Il Museo Mihai Codreanu o Villa Sonet, è un monumento di arte e cultura a Iaşi, una miscela di poesia e storia che racconta il passato di una grande personalità originaria di Iaşi. Decorato con la Legione d’Onore, il poeta cieco, anima sensibile, membro della massoneria romena e collezionista d’arte, Mihai Codreanu rimane, grazie alle sue contraddizioni, una figura senza pari.

Aperta al pubblico nel 1970, la casa-museo dove visse Mihai Codreanu fu costruita nel 1934 su un terreno donato allo scrittore dal Comune di Iaşi, come riconoscimento del suo encomiabile lavoro. L’edificio è situato in un vecchio quartiere di Iaşi, nei pressi di una vecchia trattoria, nota come “Bolta Rece” (volta fredda). Vi era il luogo d’incontro delle personalità della letteratura del XIX secolo come Mihai Eminescu, Ion Creangă o Caragiale.

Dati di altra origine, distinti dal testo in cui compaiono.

(* ===== verification/FsIcache.v ===== *)
(** * The inode cache (fs.c)

    [iget], [idup], [iput], [ilock] and [iunlock] on the table of cached
    inodes.  To its clients the cache is a count of references for each inode
    of the disk; the table holds at most one entry for an inode, so that all
    its users share one copy. *)
From S2P Require Import Prelude Mmu Spinlock Strings Bytes BlockCache Store Fs FsBlocks FsInode FsFile.

Section Icache.
Context {S H : Type} `{Store S H}.
Implicit Types (l : lstate) (c : icst) (s : S).

(** ** The lock *)

Definition unlocked (k : nat) (l : lstate) : Prop :=
  Spinlock.quiet (this_cpu l) /\ exists lk, locks l !! k = Some lk /\ locked lk = 0 /\ lcpu lk = None.

(** What is left of an acquire and a release. *)
Definition same_locks (l l' : lstate) : Prop := forall k, unlocked k l -> unlocked k l'.

Lemma locked_run k l : unlocked k l ->
  exists l1 l2, acquire k l = Ret tt l1 /\ release k l1 = Ret tt l2 /\ same_locks l l2.
Proof.
  intros (Hq & lk & Hl & H1 & H2). destruct (acquire_release_id l k lk Hl H1 H2 Hq) as (l1 & ena & Ha & _ & _ & _ & Hr).
  exists l1. eexists. split_and!; [done|exact Hr|]. intros j (Hqj & lkj & Hj). split; [exact Hqj|]. by exists lkj.
Qed.

Lemma icache_locked_run {A} (m : M icst A) l c s a c' :
  unlocked 0 l -> m c = Ret a c' ->
  exists l', icache_locked m (Fs l c s) = Ret a (Fs l' c' s) /\ same_locks l l'.
Proof.
  intros Hl Hm. destruct (locked_run 0 l Hl) as (l1 & l2 & E1 & E2 & Hs). exists l2. split; [|done].
  unfold icache_locked, bind, zoom. simpl. rewrite E1. simpl. rewrite Hm. simpl. by rewrite E2.
Qed.

Lemma icache_locked_panic {A} (m : M icst A) l c s msg :
  unlocked 0 l -> m c = Panic msg -> icache_locked m (Fs l c s) = Panic msg.
Proof.
  intros Hl Hm. destruct (locked_run 0 l Hl) as (l1 & l2 & E1 & E2 & Hs).
  unfold icache_locked, bind, zoom. simpl. rewrite E1. simpl. by rewrite Hm.
Qed.

(** ** The table *)

Definition same_inode (i : inode) (dev inum : Z) : Prop := i_dev i = dev /\ i_inum i = inum.

Record icache_ok (c : icst) : Prop := {
  ic_ref : forall ip i, inodes c !! ip = Some i -> 0 <= i_ref i;
  ic_once : forall ip iq i j, inodes c !! ip = Some i -> inodes c !! iq = Some j -> 0 < i_ref i -> 0 < i_ref j ->
    same_inode i (i_dev j) (i_inum j) -> ip = iq
}.

(** The references to an inode. *)
Definition weight (dev inum : Z) (i : inode) : Z :=
  if (i_dev i =? dev) && (i_inum i =? inum) then i_ref i else 0.
Definition refs (c : icst) (dev inum : Z) : Z := foldr (fun i n => weight dev inum i + n) 0 (inodes c).

Definition set_inode (ip : nat) (i : inode) (c : icst) : icst := Icst (<[ip := i]> (inodes c)) (woken c).

Lemma refs_set c ip i i' dev inum :
  inodes c !! ip = Some i ->
  refs (set_inode ip i' c) dev inum = refs c dev inum - weight dev inum i + weight dev inum i'.
Proof.
  unfold refs, set_inode. simpl. generalize (inodes c) as l. intros l. revert ip.
  induction l as [|x l IH]; intros [|ip] Hi; try done; simpl in *.
  - injection Hi as ->. lia.
  - rewrite (IH ip Hi). lia.
Qed.

Lemma is_cached_true dev inum i : is_cached dev inum i = true <-> 0 < i_ref i /\ same_inode i dev inum.
Proof. unfold is_cached, same_inode. rewrite !andb_true_iff, Z.ltb_lt, !Z.eqb_eq. tauto. Qed.

Lemma weight_same dev inum i : same_inode i dev inum -> weight dev inum i = i_ref i.
Proof. intros [<- <-]. unfold weight. by rewrite !Z.eqb_refl. Qed.

Lemma weight_other dev inum i : ~ same_inode i dev inum -> weight dev inum i = 0.
Proof.
  unfold weight, same_inode. intros Hn. destruct (Z.eqb_spec (i_dev i) dev), (Z.eqb_spec (i_inum i) inum); try done. tauto.
Qed.

Definition total (dev inum : Z) (t : list inode) : Z := foldr (fun i n => weight dev inum i + n) 0 t.

Lemma total_zero dev inum t :
  (forall ip j, t !! ip = Some j -> 0 <= i_ref j) ->
  (forall ip j, t !! ip = Some j -> 0 < i_ref j -> ~ same_inode j dev inum) -> total dev inum t = 0.
Proof.
  induction t as [|x t IH]; intros Hp Hn; [done|]. simpl.
  rewrite IH; [|intros ip; apply (Hp (Datatypes.S ip))|intros ip; apply (Hn (Datatypes.S ip))].
  pose proof (Hp O x eq_refl). destruct (decide (0 < i_ref x)) as [Hx|Hx].
  - by rewrite weight_other by (by apply (Hn O x)).
  - unfold weight. case_match; lia.
Qed.

(** The entry of a cached inode has all the references. *)
Lemma refs_entry c ip i :
  icache_ok c -> inodes c !! ip = Some i -> 0 < i_ref i -> refs c (i_dev i) (i_inum i) = i_ref i.
Proof.
  intros [Href Honce] Hi Hr. change (total (i_dev i) (i_inum i) (inodes c) = i_ref i).
  revert ip Hi Href Honce. generalize (inodes c) as t.
  induction t as [|x t IH]; intros ip Hi Href Honce; [done|]. destruct ip as [|ip]; simpl in *.
  - injection Hi as ->. rewrite total_zero, weight_same; [lia|done|intros ip; apply (Href (Datatypes.S ip))|].
    intros ip j Hj Hjr Hs. by specialize (Honce (Datatypes.S ip) O j i Hj eq_refl Hjr Hr Hs).
  - rewrite (IH ip Hi); [|intros iq; apply (Href (Datatypes.S iq))|].
    2: { intros iq ir a b Ha Hb Har Hbr Hs. by specialize (Honce (Datatypes.S iq) (Datatypes.S ir) a b Ha Hb Har Hbr Hs) as [= ->]. }
    pose proof (Href O x eq_refl). destruct (decide (0 < i_ref x)) as [Hx|Hx].
    + rewrite weight_other; [lia|]. intros Hs. by specialize (Honce O (Datatypes.S ip) x i eq_refl Hi Hx Hr Hs).
    + unfold weight. case_match; lia.
Qed.

(** Changing an entry without giving it to another inode. *)
Lemma set_ok c ip i i' :
  icache_ok c -> inodes c !! ip = Some i -> 0 <= i_ref i' ->
  (0 < i_ref i' -> forall iq j, iq <> ip -> inodes c !! iq = Some j -> 0 < i_ref j -> ~ same_inode j (i_dev i') (i_inum i')) ->
  icache_ok (set_inode ip i' c).
Proof.
  intros [Href Honce] Hi Hr Hn. assert (Hlt : (ip < length (inodes c))%nat) by by eapply lookup_lt_Some. split; simpl.
  - intros iq j Hj. apply list_lookup_insert_Some in Hj as [(<- & <- & _)|[_ Hj]]; [done|by eapply Href].
  - intros iq ir a b Ha Hb Har Hbr Hs.
    apply list_lookup_insert_Some in Ha as [(Ei & <- & _)|[Nq Ha]]; apply list_lookup_insert_Some in Hb as [(Ej & <- & _)|[Nr Hb]].
    + congruence.
    + subst. destruct (Hn Har ir b) as []; try done. destruct Hs. by split.
    + subst. by destruct (Hn Hbr iq a).
    + by apply (Honce iq ir a b).
Qed.

(** ** Running the operations on an entry *)

Lemma upd_inode_run l c s ip i f :
  inodes c !! ip = Some i -> upd_inode ip f (Fs l c s) = Ret tt (Fs l (set_inode ip (f i) c) s).
Proof.
  intros Hi. unfold upd_inode, ic_upd, zoom, modify, set_ic, set_inode. simpl. do 2 f_equal. f_equal.
  apply list_eq. intros j. destruct (decide (j = ip)) as [->|Hj].
  - rewrite list_lookup_alter_eq, Hi. simpl. symmetry. apply list_lookup_insert_eq. by eapply lookup_lt_Some.
  - by rewrite list_lookup_alter_ne, list_lookup_insert_ne by done.
Qed.

Lemma set_inode_lookup ip i i' c : inodes c !! ip = Some i -> inodes (set_inode ip i' c) !! ip = Some i'.
Proof. intros Hi. apply list_lookup_insert_eq. by eapply lookup_lt_Some. Qed.

Lemma set_inode_twice ip i i' c : set_inode ip i' (set_inode ip i c) = set_inode ip i' c.
Proof. unfold set_inode. simpl. by rewrite list_insert_insert_eq. Qed.

Lemma get_inode_set l c s ip i i' :
  inodes c !! ip = Some i -> get_inode ip (Fs l (set_inode ip i' c) s) = Ret i' (Fs l (set_inode ip i' c) s).
Proof. intros Hi. apply get_inode_run. by eapply set_inode_lookup. Qed.

Lemma acquire_fs k l c s l1 : acquire k l = Ret tt l1 -> zoom flks set_flks (acquire k) (Fs l c s) = Ret tt (Fs l1 c s).
Proof. intros E. unfold zoom. simpl. by rewrite E. Qed.

Lemma release_fs k l c s l1 : release k l = Ret tt l1 -> zoom flks set_flks (release k) (Fs l c s) = Ret tt (Fs l1 c s).
Proof. intros E. unfold zoom. simpl. by rewrite E. Qed.

(** ** [iget] *)

Definition one (b : bool) : Z := if b then 1 else 0.
Definition is_inode (dev inum d n : Z) : bool := (d =? dev) && (n =? inum).

(** [c'] has one more reference to the inode than [c]. *)
Definition one_more (dev inum : Z) (c c' : icst) : Prop :=
  forall d n, refs c' d n = refs c d n + one (is_inode dev inum d n).

Lemma one_more_set c ip i i' dev inum :
  inodes c !! ip = Some i -> same_inode i' dev inum -> i_ref i' = i_ref i + 1 -> (i_ref i = 0 \/ same_inode i dev inum) ->
  one_more dev inum c (set_inode ip i' c).
Proof.
  intros Hi [Hd Hn] Hr Hs d n. rewrite (refs_set c ip i i' d n Hi). unfold weight, is_inode, one. rewrite Hd, Hn, Hr.
  rewrite (Z.eqb_sym d dev), (Z.eqb_sym n inum). destruct Hs as [-> | [-> ->]].
  - destruct ((i_dev i =? d) && (i_inum i =? n)), ((dev =? d) && (inum =? n)); lia.
  - destruct ((dev =? d) && (inum =? n)); lia.
Qed.

Lemma ic_upd_run c ip i f : inodes c !! ip = Some i -> ic_upd ip f c = Ret tt (set_inode ip (f i) c).
Proof.
  intros Hi. unfold ic_upd, modify, set_inode. do 2 f_equal.
  apply list_eq. intros j. destruct (decide (j = ip)) as [->|Hj].
  - rewrite list_lookup_alter_eq, Hi. simpl. symmetry. apply list_lookup_insert_eq. by eapply lookup_lt_Some.
  - by rewrite list_lookup_alter_ne, list_lookup_insert_ne by done.
Qed.

Lemma iget_run l c s dev inum :
  unlocked 0 l -> icache_ok c ->
  (exists ip i i' l', iget dev inum (Fs l c s) = Ret ip (Fs l' (set_inode ip i' c) s) /\ same_locks l l' /\
     inodes c !! ip = Some i /\ icache_ok (set_inode ip i' c) /\ one_more dev inum c (set_inode ip i' c) /\
     (0 < i_ref i /\ same_inode i dev inum /\ i' = set_i_ref (i_ref i + 1) i \/
      refs c dev inum = 0 /\ i_ref i = 0 /\ i' = Inode dev inum 1 false false (i_d i))) \/
  refs c dev inum = 0 /\ (forall ip i, inodes c !! ip = Some i -> 0 < i_ref i) /\
    iget dev inum (Fs l c s) = Panic "iget: no inodes".
Proof.
  intros Hl Hok. unfold iget. set (m := bind _ _). destruct (find_first (is_cached dev inum) (inodes c)) as [ip|] eqn:E.
  { apply find_first_Some in E as E'. destruct E' as [(i & Hi & Hc) _]. apply is_cached_true in Hc as [Hr Hs].
    destruct (icache_locked_run m l c s ip (set_inode ip (set_i_ref (i_ref i + 1) i) c) Hl) as (l' & El & Hsl).
    { unfold m. rewrite bind_gets, E. by rewrite (bind_Ret _ _ _ _ _ (ic_upd_run c ip i _ Hi)). }
    left. exists ip, i, (set_i_ref (i_ref i + 1) i), l'. split_and!; try done.
    - apply (set_ok c ip i); [done|done|simpl; lia|]. intros _ iq j Hne Hj Hjr Hsj. apply Hne. by apply (ic_once _ Hok iq ip j i).
    - apply (one_more_set c ip i); [done|done|done|by right].
    - by left. }
  assert (Hz : refs c dev inum = 0).
  { apply total_zero; [apply Hok|]. intros ip j Hj Hjr Hs. pose proof (proj1 (find_first_None _ _) E j (list_elem_of_lookup_2 _ _ _ Hj)) as Hn.
    assert (is_cached dev inum j = true) by by apply is_cached_true. congruence. }
  destruct (find_first (fun i => i_ref i =? 0) (inodes c)) as [ip|] eqn:E2.
  - apply find_first_Some in E2 as E'. destruct E' as [(i & Hi & Hc) _]. apply Z.eqb_eq in Hc.
    set (i' := Inode dev inum 1 false false (i_d i)).
    destruct (icache_locked_run m l c s ip (set_inode ip i' c) Hl) as (l' & El & Hsl).
    { unfold m. rewrite bind_gets, E, E2. by rewrite (bind_Ret _ _ _ _ _ (ic_upd_run c ip i _ Hi)). }
    left. exists ip, i, i', l'. split_and!; try done.
    + apply (set_ok c ip i); [done|done|simpl; lia|]. intros _ iq j Hne Hj Hjr Hsj.
      pose proof (proj1 (find_first_None _ _) E j (list_elem_of_lookup_2 _ _ _ Hj)) as Hn.
      assert (is_cached dev inum j = true) by by apply is_cached_true. congruence.
    + apply (one_more_set c ip i); [done|done|simpl; lia|by left].
    + by right.
  - right. split; [done|]. split.
    + intros ip i Hi. pose proof (proj1 (find_first_None _ _) E2 i (list_elem_of_lookup_2 _ _ _ Hi)) as Hn.
      apply Z.eqb_neq in Hn. pose proof (ic_ref _ Hok ip i Hi). lia.
    + apply icache_locked_panic; [done|]. unfold m. by rewrite bind_gets, E, E2.
Qed.
End Icache.

(** ** [ilock] *)

Section Ilock.
Context {S H : Type} `{StoreLaws S H} `{!Loggable S H}.
Implicit Types (V : gmap Z (list Z)) (L : gset Z) (l : lstate) (c : icst) (s : S).

(** The entry of a locked inode: what was cached, or else the disk's copy. *)
Definition locked_inode V (i : inode) : option inode :=
  if i_valid i then Some (set_i_flags true true i)
  else d ← disk_inode V (i_inum i); Some (Inode (i_dev i) (i_inum i) (i_ref i) true true d).

Lemma ilock_run l c s V L ip i i' :
  unlocked 0 l -> inodes c !! ip = Some i -> 1 <= i_ref i -> i_busy i = false -> i_dev i = ROOTDEV ->
  holds s V ∅ L -> room (∅ : gmap Z (H * bool)) L 1 -> locked_inode V i = Some i' -> (i_valid i = false -> i_type i' <> 0) ->
  exists l' s', ilock ip (Fs l c s) = Ret tt (Fs l' (set_inode ip i' c) s') /\ same_locks l l' /\ holds s' V ∅ L.
Proof.
  intros Hl Hi Hr Hb Hdev Hh Hroom Hli Hty. destruct (locked_run 0 l Hl) as (l1 & l2 & E1 & E2 & Hs). unfold ilock.
  rewrite (bind_Ret _ _ _ _ _ (get_inode_run l c s ip i Hi)), (proj2 (Z.ltb_ge (i_ref i) 1)) by lia.
  rewrite (bind_Ret _ _ _ _ _ (acquire_fs 0 l c s l1 E1)), (bind_Ret _ _ _ _ _ (get_inode_run l1 c s ip i Hi)), Hb.
  rewrite (bind_Ret _ _ _ _ _ (upd_inode_run l1 c s ip i _ Hi)). set (i1 := set_i_flags true (i_valid i) i). set (c1 := set_inode ip i1 c).
  rewrite (bind_Ret _ _ _ _ _ (release_fs 0 l1 c1 s l2 E2)), (bind_Ret _ _ _ _ _ (get_inode_set l2 c s ip i i1 Hi)).
  unfold locked_inode in Hli. change (i_valid i1) with (i_valid i). destruct (i_valid i) eqn:Hv; cbn [negb when].
  { injection Hli as <-. by exists l2, s. }
  destruct (disk_inode V (i_inum i)) as [di|] eqn:Hd; [|done]. injection Hli as <-.
  unfold disk_inode in Hd. destruct (V !! IBLOCK (i_inum i)) as [e|] eqn:He; [|done]. simpl in Hd.
  destruct (dread_run l2 c1 s V ∅ L (IBLOCK (i_inum i)) Hh) as (h & s1 & E3 & Hh1); [by eexists|done|done|].
  change (i_dev i1) with (i_dev i). change (i_inum i1) with (i_inum i). rewrite Hdev, (bind_Ret _ _ _ _ _ E3).
  erewrite bind_Ret by (apply ons_run; by eapply (sdata_law s1 V _ L _ h false e); [|apply lookup_insert_eq|]).
  erewrite bind_gets_opt by exact Hd.
  assert (Hi1 : inodes c1 !! ip = Some i1) by by eapply set_inode_lookup.
  rewrite (bind_Ret _ _ _ _ _ (upd_dinode_run l2 c1 s1 ip i1 _ Hi1)).
  destruct (srelse_law s1 V _ L _ h Hh1 (lookup_insert_eq _ _ _)) as (s2 & E4 & Hh2).
  rewrite delete_insert_id in Hh2 by done. erewrite bind_Ret by (apply ons_run; exact E4).
  rewrite (bind_Ret _ _ _ _ _ (upd_inode_run l2 _ s2 ip _ _ (put_d_lookup ip i1 di c1 Hi1))).
  rewrite (proj2 (Z.eqb_neq (d_type di) 0) (Hty eq_refl)). exists l2, s2. split_and!; [|done|done].
  unfold ret, c1, put_d, set_inode. simpl. rewrite !list_insert_insert_eq. unfold set_i_flags. simpl. by rewrite Hdev.
Qed.

Lemma iunlock_run l c s ip i :
  unlocked 0 l -> inodes c !! ip = Some i -> 1 <= i_ref i -> i_busy i = true ->
  exists l', iunlock ip (Fs l c s) =
      Ret tt (Fs l' (Icst (<[ip := set_i_flags false (i_valid i) i]> (inodes c)) (woken c ++ [ip])) s) /\ same_locks l l'.
Proof.
  intros Hl Hi Hr Hb. unfold iunlock. rewrite (bind_Ret _ _ _ _ _ (get_inode_run l c s ip i Hi)).
  rewrite Hb, (proj2 (Z.ltb_ge (i_ref i) 1)) by lia. cbn [negb orb]. apply icache_locked_run; [done|].
  by rewrite (bind_Ret _ _ _ _ _ (ic_upd_run c ip i _ Hi)).
Qed.
End Ilock.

La Villa Sonet ricorda quelle poesie, “massimi virtuosismi”, che resero famoso Codreanu. I sonetti hanno quattordici versi e seguono una struttura logica ed uno schema di rima molto rigoroso. L’edificio è costruito in stile architettonico neo-romeno, secondo il progetto di un architetto, allievo della scuola di Ion Mincu. Sui gradini all’ingresso si trovano due statue di bronzo che rappresentano i due cani fedeli al poeta fino alla fine della vita. La casa conserva tutti i valori artistici originali, la biblioteca, lo studio, il soggiorno, la camera da letto e tutte le altre pertinenze. Il salone era il luogo d’incontrato dei membri del gruppo letterario della rivista “Viaţa Românească” (Vita Romena). Il servizio di caffè sotto forma di teschio umano esposto nel buffet tipo Biedermeier che si trova nel salone rimanda a rituali massonici che non erano sconosciuti al maestro Mihai Codreanu. Nell’appendiabiti in camera da letto, il bastone con la punta a forma di Toledo svela agli interessati il viaggio del poeta nell’Iaşi del periodo interbellico. Nel museo sono esposti circa 700 oggetti disposti nel corridoio e nelle tre stanze. Tra gli oggetti presentati spiccano: dipinti e fotografie, mobili, sculture, e alcuni effetti personali del poeta. Si possono, altresì, vedere i sei volumi di sonetti e poesie scritte da Mihai Codreanu nonché le medaglie ricevute da varie istituzioni in Romania e in Francia.

Attualmente, il Museo “Mihai Codreanu” conserva l’immagine che aveva durante la vita dello scrittore, offrendo una visione dell’organizzazione delle case borghesi a Iaşi nella prima metà del secolo scorso. Il museo documenta, inoltre, i numerosi incontri tra il poeta e i grandi scrittori della letteratura romena come Mihail Sadoveanu, George Topârceanu e Otilia Cazimir. Nella piazzetta davanti alla casa vi è il busto di Mihai Codreanu realizzato dallo scultore Liviu Smău nel 2012, posto di fronte al pioppo piantato dal poeta stesso.


Bolta Rece (volta fredda) – luogo di incontro delle personalità bohemien di Iaşi

Bolta Rece rappresenta una tappa obbligata per il visitatore desideroso di respirare l’atmosfera bohémienne di Iaşi. Costruita sulla strada Rece (fredda), la prima attestazione risale al 1786. L’edificio è tipico moldavo, con portico e cantine fredde. La storia del luogo è segnata dalle tante personalità che lo frequentavano assiduamente. I membri della società letteraria Junimea, spesso, concludevano i loro incontri a Bolta Rece. Si racconta che in questa locanda Eminescu conobbe Ion Creangă, per poi ritornare innumerevoli volte. Il ristorante, che si autodefinisce “Universitas Vinorum” offre pietanze tradizionali moldave: brodo di pollo, polenta con spezzatino di carne moldavo (tochitură), piccoli involtini di carne e riso avvolti in foglie di vite (sarmale), salsiccione, pollo in salsa (ostropel), ciambelle con panna (papanaşi), focaccia con formaggio dolce (poale-în-brâu) tutto questo accompagnato dalla musica gitana.